ஆன்டிவைரல்ஸ் & ஆன்டிரெட்ரோவைரல்ஸ் ஜர்னல்
திறந்த அணுகல்
ஐ.எஸ்.எஸ்.என்: 1948-5964
ஐ.எஸ்.எஸ்.என்: 1948-5964
Narayana Penta, Gaurav Gupta, Reinhard Glueck
Classical viral vectors have been successfully used to deliver Malaria, HPV antigens. Emerging viral vector technologies such as Measles virus (MV) are useful for vaccine development. Studies in animal models suggest that each viral vector is unique in its ability to induce humoral and cellular responses. Measles virus is a member of Mononegavirales thus the genomic RNA is not translated either in vivo or in vitro. MV replicates exclusively in the cytoplasm, ruling out the possibility of integration into host DNA. Live attenuated Measles (MeV) are thus inducing long lived immunity after a single immunization dose. MeV vector allows insertion and stable expression over multiple replications round of various genes from different genome positions, allowing comparable immunity against MeV proteins and vectored antigens. Hence in the present study we identified the novel target for Malaria vaccine development, N-terminal region of Merozite surface protein 1 (MSP-1).
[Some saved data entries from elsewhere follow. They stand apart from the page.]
(** [src/src/svc/events/EventPublisher.cpp:12-16] EventPublisher::EventPublisher *)
Definition new (ctx : Context.t) : t := mk ctx None.

Definition details : Details.t := Details.mk eventLog ErrorStatus.new.

(** Destroying a publisher. *)
Definition drop (s : option Publisher.t) : M unit :=
  match s with Some p => Publisher.close p;; mret tt | None => mret tt end.

(** [src/src/svc/events/EventPublisher.cpp:18-32] EventPublisher::openPort *)
Definition openPort (port : Z) (serverKey : bytes) (x : t) : M (bool * t) :=
  r ← locally details (
    drop (socket x);;
    s ← Publisher.bind [] port serverKey (Publisher.new (zmqContext x));
    ok ← is_ok;
    if (ok : bool) then mret (Some s) else drop (Some s);; mret None);
  mret (Details.isOk r.2, mk (zmqContext x) r.1).

(** [src/src/svc/events/EventPublisher.cpp:34-56] EventPublisher::publish *)
Definition publish (topic : cstr) (event : message) (x : t) : M unit :=
  match socket x with
  | None => mret tt
  | Some s =>
      let envelope := Event (AnyMessage.toAny event) None in
      let '(json, d) := AnyMessage.toJson json_of_event envelope details in
      locally d (if_ok tt (Publisher.publish topic json s));; mret tt
  end.

End Code.
End EventPublisher.

Module EventProcessor.
Section Code.
Context {P : Pb} {Q : Zmq} {N : Sodium} {K : EvpKeys}.
Import EventSubscriptionMap.
Variable catalog : Catalog.t.

(** Change the details. *)
Definition with_details {A} (f : Details.t → A * Details.t) : M A := λ d w, let '(a, d) := f d in (a, d, w).

Definition unknown_topic (topic : cstr) : cstr := $"Failed to find handler for topic " ++ topic ++ $".".

(** [src/src/svc/events/EventProcessor.cpp:26-90] queueRead (callback)

    What the reader does when there may be an event: the handler posted with its event, and
    whether the next read is queued. *)
Definition on_event (getHandler : cstr → option EventHandler) (subscriber : Subscriber.t)
  : M (option (EventHandler * event_msg) * bool) :=
  ok ← is_ok;
  if negb ok then mret (None, false)
  else
    r ← Subscriber.recv [] [] subscriber;
    let '(hasEvent, topic, data) := r in
    if_ok tt (
      if hasEvent && bool_decide (data = []) then
        set_error ErrorCode.ReadError $"pubsub" ($"Received empty data for topic " ++ topic ++ $" subscription.")
      else if hasEvent && bool_decide (topic = []) then
        set_error ErrorCode.ReadError $"pubsub" $"Received empty topic for event."
      else mret tt);;
    envelope ← if_ok None (
      if (hasEvent : bool) then
        env ← with_details (AnyMessage.fromJson (Event (Any [] []) None) json_event data); mret (Some env)
      else mret None);
    handler ← if_ok None (
      if (hasEvent : bool) then
        match getHandler topic with
        | Some h => mret (Some h)
        | None => set_error ErrorCode.UnknownCommand $"pubsub" (unknown_topic topic);; mret None
        end
      else mret None);
    ok ← is_ok;
    mret (if ok && hasEvent then match handler, envelope with Some h, Some e => Some (h, e) | _, _ => None end else None,
          true).

(** [src/src/svc/events/EventProcessor.h:23-74] EventProcessor

    The sockets of other services, with the port each was made for, and those of peers. *)
Record t := mk {
  handlers : EventSubscriptionMap.t;
  zmqCtx : Context.t;
  peerTopics : list cstr;
  localSockets : list (Z * Subscriber.t);
  peerSockets : gmap cstr Subscriber.t;
}.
The present invention relates to a combined Measles Malaria vaccine containing different attenuated recombinant measles malaria vectors comprising a heterologus nucleic acid encoding several Plasmodium falciparum antigens. Preferably it relates to a viral vector that comprise nucleic acids encoding the circumsporozoite (CS) protein of P. falciparum, the merozoite surface protein 1 (MSP-1) of P. falciparum and its derivatives (P-42) in its glycosylated and secreted forms.